## Prompt
Exactly as written, copy the lines of the data below from the first through the one containing "dl_keys : exclusive".

Collected data

☆ ☆ ☆ ☆ ☆

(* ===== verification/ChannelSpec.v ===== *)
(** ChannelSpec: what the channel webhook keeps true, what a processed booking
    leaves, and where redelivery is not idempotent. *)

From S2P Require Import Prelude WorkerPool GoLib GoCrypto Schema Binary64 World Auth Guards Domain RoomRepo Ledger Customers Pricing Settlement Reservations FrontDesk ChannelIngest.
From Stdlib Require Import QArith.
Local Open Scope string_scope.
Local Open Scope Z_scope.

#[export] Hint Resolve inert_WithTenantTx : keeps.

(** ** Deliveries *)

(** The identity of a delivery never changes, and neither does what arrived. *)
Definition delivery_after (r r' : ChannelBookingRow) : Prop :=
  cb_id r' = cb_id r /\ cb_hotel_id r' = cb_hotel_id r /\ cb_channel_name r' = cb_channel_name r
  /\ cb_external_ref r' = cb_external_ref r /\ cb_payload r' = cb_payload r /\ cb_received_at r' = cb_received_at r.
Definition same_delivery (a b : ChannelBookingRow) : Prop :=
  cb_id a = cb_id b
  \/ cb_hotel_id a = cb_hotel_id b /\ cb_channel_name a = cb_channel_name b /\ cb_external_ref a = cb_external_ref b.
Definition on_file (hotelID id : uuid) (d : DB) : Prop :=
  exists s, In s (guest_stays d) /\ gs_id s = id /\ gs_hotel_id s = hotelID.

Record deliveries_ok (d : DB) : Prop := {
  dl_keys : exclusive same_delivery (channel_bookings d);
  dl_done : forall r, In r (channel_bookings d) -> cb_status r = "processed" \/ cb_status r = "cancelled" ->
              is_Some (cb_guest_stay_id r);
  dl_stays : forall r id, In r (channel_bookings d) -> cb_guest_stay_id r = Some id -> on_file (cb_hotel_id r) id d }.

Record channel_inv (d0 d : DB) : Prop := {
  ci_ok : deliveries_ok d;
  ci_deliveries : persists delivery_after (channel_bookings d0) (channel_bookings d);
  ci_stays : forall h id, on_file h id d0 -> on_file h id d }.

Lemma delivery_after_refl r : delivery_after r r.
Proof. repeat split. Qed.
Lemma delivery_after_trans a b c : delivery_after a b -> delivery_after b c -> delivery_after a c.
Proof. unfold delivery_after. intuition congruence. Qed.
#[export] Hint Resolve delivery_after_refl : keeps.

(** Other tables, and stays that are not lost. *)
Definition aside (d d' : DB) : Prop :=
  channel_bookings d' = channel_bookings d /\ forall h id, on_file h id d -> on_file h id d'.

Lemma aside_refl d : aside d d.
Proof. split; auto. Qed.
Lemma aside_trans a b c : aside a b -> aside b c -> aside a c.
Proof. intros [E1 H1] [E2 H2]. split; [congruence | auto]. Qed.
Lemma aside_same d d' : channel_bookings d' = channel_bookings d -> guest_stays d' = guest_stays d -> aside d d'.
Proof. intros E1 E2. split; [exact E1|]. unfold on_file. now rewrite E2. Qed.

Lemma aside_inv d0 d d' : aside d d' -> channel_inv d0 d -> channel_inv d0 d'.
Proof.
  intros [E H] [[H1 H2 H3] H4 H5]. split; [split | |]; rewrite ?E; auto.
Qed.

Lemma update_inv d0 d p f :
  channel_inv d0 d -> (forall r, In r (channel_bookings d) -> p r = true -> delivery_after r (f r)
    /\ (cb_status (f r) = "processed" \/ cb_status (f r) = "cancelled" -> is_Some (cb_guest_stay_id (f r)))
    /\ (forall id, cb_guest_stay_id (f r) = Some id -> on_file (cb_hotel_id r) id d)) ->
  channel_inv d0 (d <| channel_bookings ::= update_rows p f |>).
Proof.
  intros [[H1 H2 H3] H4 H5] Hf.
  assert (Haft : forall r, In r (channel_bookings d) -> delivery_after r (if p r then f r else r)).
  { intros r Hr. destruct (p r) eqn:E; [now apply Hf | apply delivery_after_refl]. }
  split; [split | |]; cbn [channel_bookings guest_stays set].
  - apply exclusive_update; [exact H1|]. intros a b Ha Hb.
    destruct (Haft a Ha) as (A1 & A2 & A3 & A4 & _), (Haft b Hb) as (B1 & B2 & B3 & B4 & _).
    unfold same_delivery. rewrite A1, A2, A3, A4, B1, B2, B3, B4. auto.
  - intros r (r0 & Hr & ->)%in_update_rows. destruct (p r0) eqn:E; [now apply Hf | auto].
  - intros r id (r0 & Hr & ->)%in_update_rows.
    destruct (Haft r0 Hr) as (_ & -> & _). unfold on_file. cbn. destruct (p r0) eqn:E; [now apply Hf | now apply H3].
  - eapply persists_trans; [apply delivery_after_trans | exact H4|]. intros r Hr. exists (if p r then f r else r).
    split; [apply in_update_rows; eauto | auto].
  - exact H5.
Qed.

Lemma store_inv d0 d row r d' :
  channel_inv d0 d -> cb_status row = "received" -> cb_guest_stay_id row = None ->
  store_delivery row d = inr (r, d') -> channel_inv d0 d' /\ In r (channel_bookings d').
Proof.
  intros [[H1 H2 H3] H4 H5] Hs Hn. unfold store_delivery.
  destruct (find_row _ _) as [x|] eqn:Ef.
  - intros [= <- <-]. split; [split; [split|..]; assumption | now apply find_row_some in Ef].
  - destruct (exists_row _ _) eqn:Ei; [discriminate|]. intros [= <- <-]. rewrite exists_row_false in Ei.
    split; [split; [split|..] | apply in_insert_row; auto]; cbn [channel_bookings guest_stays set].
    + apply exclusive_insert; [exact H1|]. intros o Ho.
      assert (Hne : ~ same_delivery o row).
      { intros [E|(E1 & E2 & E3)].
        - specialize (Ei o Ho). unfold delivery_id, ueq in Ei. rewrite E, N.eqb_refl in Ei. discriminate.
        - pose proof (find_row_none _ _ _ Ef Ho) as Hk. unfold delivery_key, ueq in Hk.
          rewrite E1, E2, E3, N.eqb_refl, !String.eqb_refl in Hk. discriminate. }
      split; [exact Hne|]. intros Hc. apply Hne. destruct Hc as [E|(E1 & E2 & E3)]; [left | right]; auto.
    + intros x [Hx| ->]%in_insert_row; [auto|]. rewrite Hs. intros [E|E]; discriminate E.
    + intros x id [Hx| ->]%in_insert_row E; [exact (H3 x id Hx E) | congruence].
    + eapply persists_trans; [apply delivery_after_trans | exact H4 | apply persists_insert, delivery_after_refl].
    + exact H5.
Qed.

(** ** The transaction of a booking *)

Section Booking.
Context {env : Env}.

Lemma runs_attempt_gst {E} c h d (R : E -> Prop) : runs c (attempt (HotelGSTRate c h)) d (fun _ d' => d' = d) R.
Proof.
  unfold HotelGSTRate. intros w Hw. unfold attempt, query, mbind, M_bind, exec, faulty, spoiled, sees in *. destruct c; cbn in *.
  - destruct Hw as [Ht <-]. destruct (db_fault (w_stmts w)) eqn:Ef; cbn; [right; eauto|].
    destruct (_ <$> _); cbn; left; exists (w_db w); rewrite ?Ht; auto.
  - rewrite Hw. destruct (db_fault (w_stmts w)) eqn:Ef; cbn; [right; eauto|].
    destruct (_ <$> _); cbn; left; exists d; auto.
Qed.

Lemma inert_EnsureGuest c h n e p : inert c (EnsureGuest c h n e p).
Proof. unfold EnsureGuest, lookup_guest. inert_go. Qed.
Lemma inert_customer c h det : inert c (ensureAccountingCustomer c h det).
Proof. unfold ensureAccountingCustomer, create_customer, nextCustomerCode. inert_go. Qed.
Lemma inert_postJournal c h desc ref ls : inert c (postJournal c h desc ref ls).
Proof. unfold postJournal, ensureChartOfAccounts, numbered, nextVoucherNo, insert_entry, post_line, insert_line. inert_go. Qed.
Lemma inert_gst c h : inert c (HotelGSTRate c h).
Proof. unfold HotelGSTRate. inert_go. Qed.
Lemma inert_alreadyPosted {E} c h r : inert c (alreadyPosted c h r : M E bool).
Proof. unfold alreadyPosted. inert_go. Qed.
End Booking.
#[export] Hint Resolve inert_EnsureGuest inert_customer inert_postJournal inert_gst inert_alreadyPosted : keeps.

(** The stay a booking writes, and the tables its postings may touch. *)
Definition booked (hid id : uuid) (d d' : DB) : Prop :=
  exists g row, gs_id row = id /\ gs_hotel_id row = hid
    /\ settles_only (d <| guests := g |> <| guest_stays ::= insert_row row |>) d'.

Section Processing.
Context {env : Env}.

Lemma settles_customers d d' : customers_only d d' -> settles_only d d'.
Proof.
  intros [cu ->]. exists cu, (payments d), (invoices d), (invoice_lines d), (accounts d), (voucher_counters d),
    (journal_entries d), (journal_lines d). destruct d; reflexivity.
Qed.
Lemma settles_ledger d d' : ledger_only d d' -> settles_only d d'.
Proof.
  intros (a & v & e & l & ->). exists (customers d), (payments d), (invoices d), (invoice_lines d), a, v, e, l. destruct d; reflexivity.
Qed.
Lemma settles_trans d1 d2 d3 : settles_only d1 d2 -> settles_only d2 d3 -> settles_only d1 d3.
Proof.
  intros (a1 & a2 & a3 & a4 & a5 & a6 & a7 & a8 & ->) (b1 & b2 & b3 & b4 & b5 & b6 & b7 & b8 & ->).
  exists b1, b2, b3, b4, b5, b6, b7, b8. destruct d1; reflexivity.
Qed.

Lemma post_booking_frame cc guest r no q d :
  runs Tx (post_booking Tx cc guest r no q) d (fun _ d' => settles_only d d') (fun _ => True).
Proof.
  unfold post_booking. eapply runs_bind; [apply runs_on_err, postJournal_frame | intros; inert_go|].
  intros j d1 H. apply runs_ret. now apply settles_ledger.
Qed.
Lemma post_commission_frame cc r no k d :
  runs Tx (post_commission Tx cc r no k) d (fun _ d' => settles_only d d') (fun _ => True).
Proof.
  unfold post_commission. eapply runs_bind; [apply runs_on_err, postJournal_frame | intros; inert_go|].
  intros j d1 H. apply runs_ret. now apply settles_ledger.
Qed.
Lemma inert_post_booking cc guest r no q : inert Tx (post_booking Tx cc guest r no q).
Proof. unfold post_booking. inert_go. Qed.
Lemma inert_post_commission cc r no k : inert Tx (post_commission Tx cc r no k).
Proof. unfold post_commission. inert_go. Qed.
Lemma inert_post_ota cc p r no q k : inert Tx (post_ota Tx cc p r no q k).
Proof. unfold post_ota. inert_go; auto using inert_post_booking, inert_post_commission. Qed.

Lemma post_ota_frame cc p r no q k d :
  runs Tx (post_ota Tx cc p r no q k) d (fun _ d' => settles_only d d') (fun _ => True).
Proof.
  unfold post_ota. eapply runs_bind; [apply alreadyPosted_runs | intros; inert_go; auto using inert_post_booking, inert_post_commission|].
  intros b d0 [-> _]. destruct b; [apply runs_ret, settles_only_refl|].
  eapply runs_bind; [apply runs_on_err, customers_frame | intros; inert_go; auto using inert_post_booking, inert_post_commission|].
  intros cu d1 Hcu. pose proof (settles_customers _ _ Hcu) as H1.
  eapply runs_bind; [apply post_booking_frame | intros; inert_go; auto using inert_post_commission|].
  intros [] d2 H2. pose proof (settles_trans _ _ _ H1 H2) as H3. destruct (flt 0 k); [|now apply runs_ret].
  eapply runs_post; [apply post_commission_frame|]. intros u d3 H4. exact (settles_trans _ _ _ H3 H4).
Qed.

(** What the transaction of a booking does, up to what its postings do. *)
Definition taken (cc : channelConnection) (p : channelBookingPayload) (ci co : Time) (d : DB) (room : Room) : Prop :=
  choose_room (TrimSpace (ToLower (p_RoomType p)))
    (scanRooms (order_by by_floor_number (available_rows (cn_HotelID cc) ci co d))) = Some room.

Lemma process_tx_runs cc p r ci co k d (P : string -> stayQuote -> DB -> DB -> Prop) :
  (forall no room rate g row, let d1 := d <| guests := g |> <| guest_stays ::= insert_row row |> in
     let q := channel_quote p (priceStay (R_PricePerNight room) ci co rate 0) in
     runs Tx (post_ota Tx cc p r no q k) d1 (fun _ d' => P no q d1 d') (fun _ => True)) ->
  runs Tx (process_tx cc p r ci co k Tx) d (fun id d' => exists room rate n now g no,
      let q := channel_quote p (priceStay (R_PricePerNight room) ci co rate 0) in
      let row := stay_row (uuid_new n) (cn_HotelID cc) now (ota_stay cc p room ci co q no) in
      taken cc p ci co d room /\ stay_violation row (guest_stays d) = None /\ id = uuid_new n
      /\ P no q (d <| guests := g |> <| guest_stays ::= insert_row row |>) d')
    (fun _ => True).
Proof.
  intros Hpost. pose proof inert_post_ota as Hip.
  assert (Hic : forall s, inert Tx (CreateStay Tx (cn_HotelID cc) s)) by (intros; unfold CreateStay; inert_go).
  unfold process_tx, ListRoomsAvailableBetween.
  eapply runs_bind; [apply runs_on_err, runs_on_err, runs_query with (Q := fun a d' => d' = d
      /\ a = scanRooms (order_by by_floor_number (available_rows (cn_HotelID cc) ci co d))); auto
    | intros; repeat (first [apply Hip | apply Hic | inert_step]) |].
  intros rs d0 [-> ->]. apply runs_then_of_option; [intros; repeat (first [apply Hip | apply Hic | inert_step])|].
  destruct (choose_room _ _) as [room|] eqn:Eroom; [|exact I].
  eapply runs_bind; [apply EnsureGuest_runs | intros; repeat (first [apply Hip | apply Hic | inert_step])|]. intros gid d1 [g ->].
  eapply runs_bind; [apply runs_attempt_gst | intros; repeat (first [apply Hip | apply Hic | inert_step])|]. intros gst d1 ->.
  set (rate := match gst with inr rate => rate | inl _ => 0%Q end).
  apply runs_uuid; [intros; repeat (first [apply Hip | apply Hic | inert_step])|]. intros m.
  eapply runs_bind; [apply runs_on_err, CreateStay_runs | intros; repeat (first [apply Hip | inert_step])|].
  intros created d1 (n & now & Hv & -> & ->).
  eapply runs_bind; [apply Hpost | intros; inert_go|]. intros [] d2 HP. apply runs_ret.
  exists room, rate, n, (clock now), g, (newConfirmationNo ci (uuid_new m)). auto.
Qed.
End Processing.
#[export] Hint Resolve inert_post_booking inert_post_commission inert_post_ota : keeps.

☆ ☆ ☆ ☆ ☆

## Solution to the problem
(* ===== verification/ChannelSpec.v ===== *)
(** ChannelSpec: what the channel webhook keeps true, what a processed booking
    leaves, and where redelivery is not idempotent. *)

From S2P Require Import Prelude WorkerPool GoLib GoCrypto Schema Binary64 World Auth Guards Domain RoomRepo Ledger Customers Pricing Settlement Reservations FrontDesk ChannelIngest.
From Stdlib Require Import QArith.
Local Open Scope string_scope.
Local Open Scope Z_scope.

#[export] Hint Resolve inert_WithTenantTx : keeps.

(** ** Deliveries *)

(** The identity of a delivery never changes, and neither does what arrived. *)
Definition delivery_after (r r' : ChannelBookingRow) : Prop :=
  cb_id r' = cb_id r /\ cb_hotel_id r' = cb_hotel_id r /\ cb_channel_name r' = cb_channel_name r
  /\ cb_external_ref r' = cb_external_ref r /\ cb_payload r' = cb_payload r /\ cb_received_at r' = cb_received_at r.
Definition same_delivery (a b : ChannelBookingRow) : Prop :=
  cb_id a = cb_id b
  \/ cb_hotel_id a = cb_hotel_id b /\ cb_channel_name a = cb_channel_name b /\ cb_external_ref a = cb_external_ref b.
Definition on_file (hotelID id : uuid) (d : DB) : Prop :=
  exists s, In s (guest_stays d) /\ gs_id s = id /\ gs_hotel_id s = hotelID.

Record deliveries_ok (d : DB) : Prop := {
  dl_keys : exclusive same_delivery (channel_bookings d);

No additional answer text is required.